Don’t crown him as a perfect defender yet. LeVert needs to improve his strength and discipline before he reaches his lofty ceiling as a stopper. However, his versatility and footwork give him a great chance to become a valuable asset in the pro ranks.
Low-Post Scorer: Diamond Stone, Maryland C (6’10” Freshman)
There aren’t any eye-popping low-post masters in the 2016 draft class. No one in this year’s crop comes close to Jahlil Okafor or Karl-Anthony Towns. But Maryland big man Diamond Stone will put a dent in Big Ten defenses en route to the NBA.
His game isn’t wildly diverse, and it may take some time for him to learn to counteract NBA opponents. Nevertheless, he shows the best low-block command and potential in this draft:
Diamond Stone one of the few big guys looking to consistently post up in 1-on-1 and 3-on-3 drills — tough to handle when he gets position.
— Jeff Borzello (@jeffborzello) March 30, 2015
The 6’10” youngster has a terrific blend of strength, footwork and touch. During high school, he displayed a devastating drop-step and the ability to turn and connect from 5-7 feet with a soft baby hook. He helps compensate for middle-of-the-road athleticism with a smattering of pump-fakes and pivots.

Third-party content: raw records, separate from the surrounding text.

(* ===== verification/SubReactor.v ===== *)
(** * SubReactor: one event loop and its connections (net/sub_reactor.h, net/sub_reactor.cpp)

    The handlers of a connection run in the reactor's thread; they share the
    store and the metrics with the other threads and the poller with nobody. The
    calls that the other threads make on the store are inputs: they come before
    the requests, each of which takes the lock of the store once.
    A [Connection&] is the component [x_conn] of the state the handlers run on,
    and is put back into [m_clients] by the event loop. System calls are
    modelled by what they answer; logging is left out. *)

From S2P Require Import Prelude PriorityQueue KVStore KVStoreSpec FrameCodec CommandParser CommandExecutor OutputBuffer ServerMetrics StatsReport Poller.
#[local] Open Scope Z_scope.

(** ** Options and state (common/server_info.h) *)

Record NetworkOptions := mkNetworkOptions {
  maxReadBufferBytes : Z;
  writeHighWatermarkBytes : Z;
  writeLowWatermarkBytes : Z;
  writeHardLimitBytes : Z;
  maxWriteBytesPerEvent : Z;
  maxAcceptsPerEvent : Z;
}.

Definition NetworkOptions_default : NetworkOptions :=
  mkNetworkOptions (1024 * 1024 + 4) (1024 * 1024) (512 * 1024) (4 * 1024 * 1024) (64 * 1024) 64.

Inductive ServerState := Created | Running | Draining | Stopped.

#[export] Instance ServerState_eq_dec : EqDecision ServerState.
Proof. solve_decision. Defined.

Record Connection := mkConnection {
  fd : Z;
  readBuffer : bytes;
  writeBuffer : OutputBuffer;
  readPaused : bool;
  closeAfterWrite : bool;
  closed : bool;
  registeredEvents : IoEvent;
}.
#[export] Instance Connection_settable : Settable Connection := fun c =>
  {| fd := fd c; readBuffer := readBuffer c; writeBuffer := writeBuffer c;
     readPaused := readPaused c; closeAfterWrite := closeAfterWrite c; closed := closed c;
     registeredEvents := registeredEvents c |}.

(** The constructor and the default member initialisers. *)
Definition Connection_init (clientFd : Z) : Connection :=
  mkConnection clientFd [] OutputBuffer_init false false false IoEvent_None.

(** ** What the connection handlers work on *)

Record Ctx {Q P : Type} := mkCtx {
  x_store : KVStore Q;
  x_metrics : ServerMetrics;
  x_poller : P;
  x_conn : Connection;
}.
Arguments Ctx Q P : clear implicits.
Arguments mkCtx {Q P}.
#[export] Instance Ctx_settable {Q P} : Settable (Ctx Q P) := fun x =>
  {| x_store := x_store x; x_metrics := x_metrics x; x_poller := x_poller x; x_conn := x_conn x |}.

(** ** Answers of the socket calls *)

Definition EAGAIN : Z := 11.
Definition EWOULDBLOCK : Z := EAGAIN.

(** [recv]: the bytes available in the socket, empty at the end of the stream. *)
Abbreviation recv_answers := (list (syscall bytes)).
(** [send]: how many bytes the socket has room for. *)
Abbreviation send_answers := (list (syscall Z)).

(** What comes before a command: the calls that the other threads make on the
    shared store, with the clock they read; then the clock read by the store and
    the elapsed time measured, for the command itself. *)
Record turn := mkTurn {
  tn_others : list (TimePoint * kv_op);
  tn_tick : TimePoint * Z;
}.
Abbreviation ticks := (nat -> turn).

Section handlers.
Context {Q : Type} `{!PriorityQueue ExpirationRecord Q}.
Context {P : Type} `{!Poller P}.
Context (m_networkOptions : NetworkOptions).

Abbreviation H := (M (Ctx Q P)).

Definition conn_gets {A} (f : Connection -> A) : H A := gets (fun x => f (x_conn x)).
Definition conn_modify (f : Connection -> Connection) : H unit :=
  modify (fun x => x <| x_conn ::= f |>).
Definition metric (m : M ServerMetrics unit) : H unit := zoom x_metrics m.
(** A member call on [conn.writeBuffer]. *)
Definition write_buffer {A} (m : M OutputBuffer A) : H A :=
  zoom x_conn (zoom writeBuffer m).

Definition MarkClosed : H unit :=
  conn_modify (fun c => c <| closed := true |> <| readPaused := false |>
    <| closeAfterWrite := false |> <| readBuffer := [] |>);;
  write_buffer Clear.

Definition UpdateReadBackPressure : H unit :=
  conn ← conn_gets id;
  if closeAfterWrite conn || closed conn then mret tt else
  let pendingBytes := BufSize (writeBuffer conn) in
  if readPaused conn then
    when (pendingBytes <=? writeLowWatermarkBytes m_networkOptions) (
      conn_modify (fun c => c <| readPaused := false |>);;
      metric OnReadResumed)
  else
    when (writeHighWatermarkBytes m_networkOptions <=? pendingBytes) (
      conn_modify (fun c => c <| readPaused := true |>);;
      metric OnReadPaused).

Definition QueueResponse (response : bytes) : H bool :=
  encoded ← try_catch (frame ← Encode response; mret (Some frame)) (fun _ => mret None);
  match encoded with
  | None => MarkClosed;; mret false
  | Some frame =>
      pendingBytes ← conn_gets (fun c => BufSize (writeBuffer c));
      let hardLimit := writeHardLimitBytes m_networkOptions in
      if (hardLimit <? pendingBytes) || (wrap_u64 (hardLimit - pendingBytes) <? zlen frame) then
        metric OnSlowClientDisconnected;;
        MarkClosed;;
        mret false
      else
        write_buffer (Append frame);;
        size ← conn_gets (fun c => BufSize (writeBuffer c));
        metric (ObservePendingWriteBytes size);;
        UpdateReadBackPressure;;
        mret true
  end.

Definition RejectOversizedReadBuffer : H unit :=
  queued ← QueueResponse (lit "-ERR request buffer too large");
  if (queued : bool) then conn_modify (fun c => c <| closeAfterWrite := true |>)
  else MarkClosed.

Definition BuildStatsResponse : H bytes :=
  storeStats ← zoom x_store Stats;
  metrics ← zoom x_metrics Snapshot;
  mret (stats_report storeStats metrics).

(** [tick] is the clock the store reads and the elapsed time in nanoseconds. *)
Definition ProcessPayload (tick : TimePoint * Z) (payload : bytes) : H bool :=
  cmd ← lift (ParseCommand payload);
  metric OnCommandProcessed;;
  when (bool_decide (c_type cmd = CT_Unknown)) (metric OnCommandError);;
  response ← (if bool_decide (c_type cmd = CT_Stats) then BuildStatsResponse
              else zoom x_store (Execute tick.1 cmd));
  metric (RecordCommandLatency tick.2);;
  queued ← QueueResponse response;
  if negb queued then mret false else
  if bool_decide (c_type cmd = CT_Quit) then
    conn_modify (fun c => c <| closeAfterWrite := true |>);;
    mret false
  else mret true.

(** The other threads call the store, which takes its lock for each call. *)
Definition others_call (calls : list (TimePoint * kv_op)) : H unit :=
  zoom x_store (run_ops calls);; mret tt.

(** [for (const auto& payload : payloads) if (!ProcessPayload(conn, payload)) return;] *)
Fixpoint process_payloads (clock : ticks) (i : nat) (payloads : list bytes) : H unit :=
  match payloads with
  | [] => mret tt
  | payload :: payloads =>
      others_call (tn_others (clock i));;
      go_on ← ProcessPayload (tn_tick (clock i)) payload;
      if (go_on : bool) then process_payloads clock (S i) payloads else mret tt
  end.

(** [std::array<char, 16 * 1024> temp] *)
Definition READ_CHUNK : Z := 16 * 1024.

(** A decoder exception is caught; [None] is the [catch] branch. *)
Definition decode_received (data : bytes) : H (option (list bytes)) :=
  try_catch
    (payloads ← zoom x_conn (zoom readBuffer (Decode_data (Some data) (zlen data)));
     mret (Some payloads))
    (fun _ => mret None).

Definition HandleClientRead (clock : ticks) (answers : recv_answers) : H unit :=
  conn ← conn_gets id;
  if closed conn || readPaused conn || closeAfterWrite conn then mret tt else
  if maxReadBufferBytes m_networkOptions <=? zlen (readBuffer conn)
  then RejectOversizedReadBuffer else
  let availableBytes := wrap_u64 (maxReadBufferBytes m_networkOptions - zlen (readBuffer conn)) in
  let readSize := Z.min READ_CHUNK availableBytes in
  received ← lift (retry_eintr answers);
  match received with
  | inr errno =>
      if (errno =? EAGAIN) || (errno =? EWOULDBLOCK) then mret tt else MarkClosed
  | inl available =>
      let data := take (Z.to_nat readSize) available in
      if zlen data =? 0 then
        MarkClosed;;
        conn_modify (fun c => c <| readPaused := true |> <| closeAfterWrite := true |>);;
        empty ← conn_gets (fun c => Empty (writeBuffer c));
        when empty MarkClosed
      else
        metric (AddBytesReceived (zlen data));;
        decoded ← decode_received data;
        match decoded with
        | None =>
            metric OnProtocolError;;
            queued ← QueueResponse (lit "-ERR protocol error");
            when queued (conn_modify (fun c => c <| closeAfterWrite := true |>))
        | Some payloads =>
            metric (AddFramesReceived (zlen payloads));;
            process_payloads clock 0 payloads
        end
  end.

Definition HandleClientWrite (answers : send_answers) : H unit :=
  conn ← conn_gets id;
  if closed conn then mret tt else
  if Empty (writeBuffer conn) then
    UpdateReadBackPressure;;
    closing ← conn_gets closeAfterWrite;
    when closing MarkClosed
  else
    let bytesToWrite := Z.min (BufSize (writeBuffer conn)) (maxWriteBytesPerEvent m_networkOptions) in
    written ← lift (retry_eintr answers);
    match written with
    | inl room =>
        let written := Z.min room bytesToWrite in
        if 0 <? written then
          metric (AddBytesSent written);;
          write_buffer (Consume written);;
          UpdateReadBackPressure;;
          conn ← conn_gets id;
          when (Empty (writeBuffer conn) && closeAfterWrite conn) MarkClosed
        else MarkClosed
    | inr errno =>
        if (errno =? EAGAIN) || (errno =? EWOULDBLOCK) then mret tt else MarkClosed
    end.

Definition DesiredEvents (conn : Connection) : IoEvent :=
  if closed conn then IoEvent_None else
  let interests := IoEvent_None in
  let interests := if negb (readPaused conn) && negb (closeAfterWrite conn)
                   then IoEvent_or interests IoEvent_Read else interests in
  if negb (Empty (writeBuffer conn)) then IoEvent_or interests IoEvent_Write else interests.

Definition RefreshConnectionInterest : H unit :=
  conn ← conn_gets id;
  if closed conn then mret tt else
  UpdateReadBackPressure;;
  conn ← conn_gets id;
  if closeAfterWrite conn && Empty (writeBuffer conn) then MarkClosed else
  let desired := DesiredEvents conn in
  if desired =? IoEvent_None then MarkClosed else
  if desired =? registeredEvents conn then mret tt else
  zoom x_poller (poller_Modity (fd conn) desired);;
  conn_modify (fun c => c <| registeredEvents := desired |>).
End handlers.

There’s a chance someone like Labissiere eventually becomes a more prolific post player. For now, we’re choosing Stone’s mix of power and nimbleness.
Rebounder: Cheick Diallo, Kansas PF (6’9″ Freshman)
Comparisons are rough guesses at this stage, but ESPN.com’s Chad Ford likens Cheick Diallo to one of the NBA’s top pound-for-pound board-getters.
“He might end up being a better version of Kenneth Faried,” said Ford.
Diallo is taller (6’9) and longer (7’4″ wingspan) than the Manimal, and he’s just as active. That should translate to equal or better rebounding effectiveness within a couple of years. Diallo is gritty, rangy and athletic, which all bode well for Kansas’ power-forward prospect. NBA adversaries will have nightmares about his offensive rebounding explosiveness.
Shooter: Malik Newman, Mississippi State G (6’4″ Freshman)
If we’re talking about pure shooting here, especially on open looks, this category is up for debate.
When you factor in pull-up jumpers, hitting contested shots and scoring from deep range, the debate ends quickly. Mississippi State’s Malik Newman is the most dangerous jump-shooting threat in this draft class, with the ability to bombard the basket from any spot on the floor:
Malik Newman is a stud. Dynamic in transition, deep range with excellent elevation on his jumper. Going to be very good at the NBA level.
— Mike Schmitz (@Mike_Schmitz) April 11, 2015
Given his underwhelming size and combo-guard playing style, Newman probably won’t be the most efficient shooter in college or the pros. But as far as pure talent goes, he has Jamal Crawford/J.R. Smith-type potential. Newman can change directions, stop on a dime and launch silky smooth jumpers.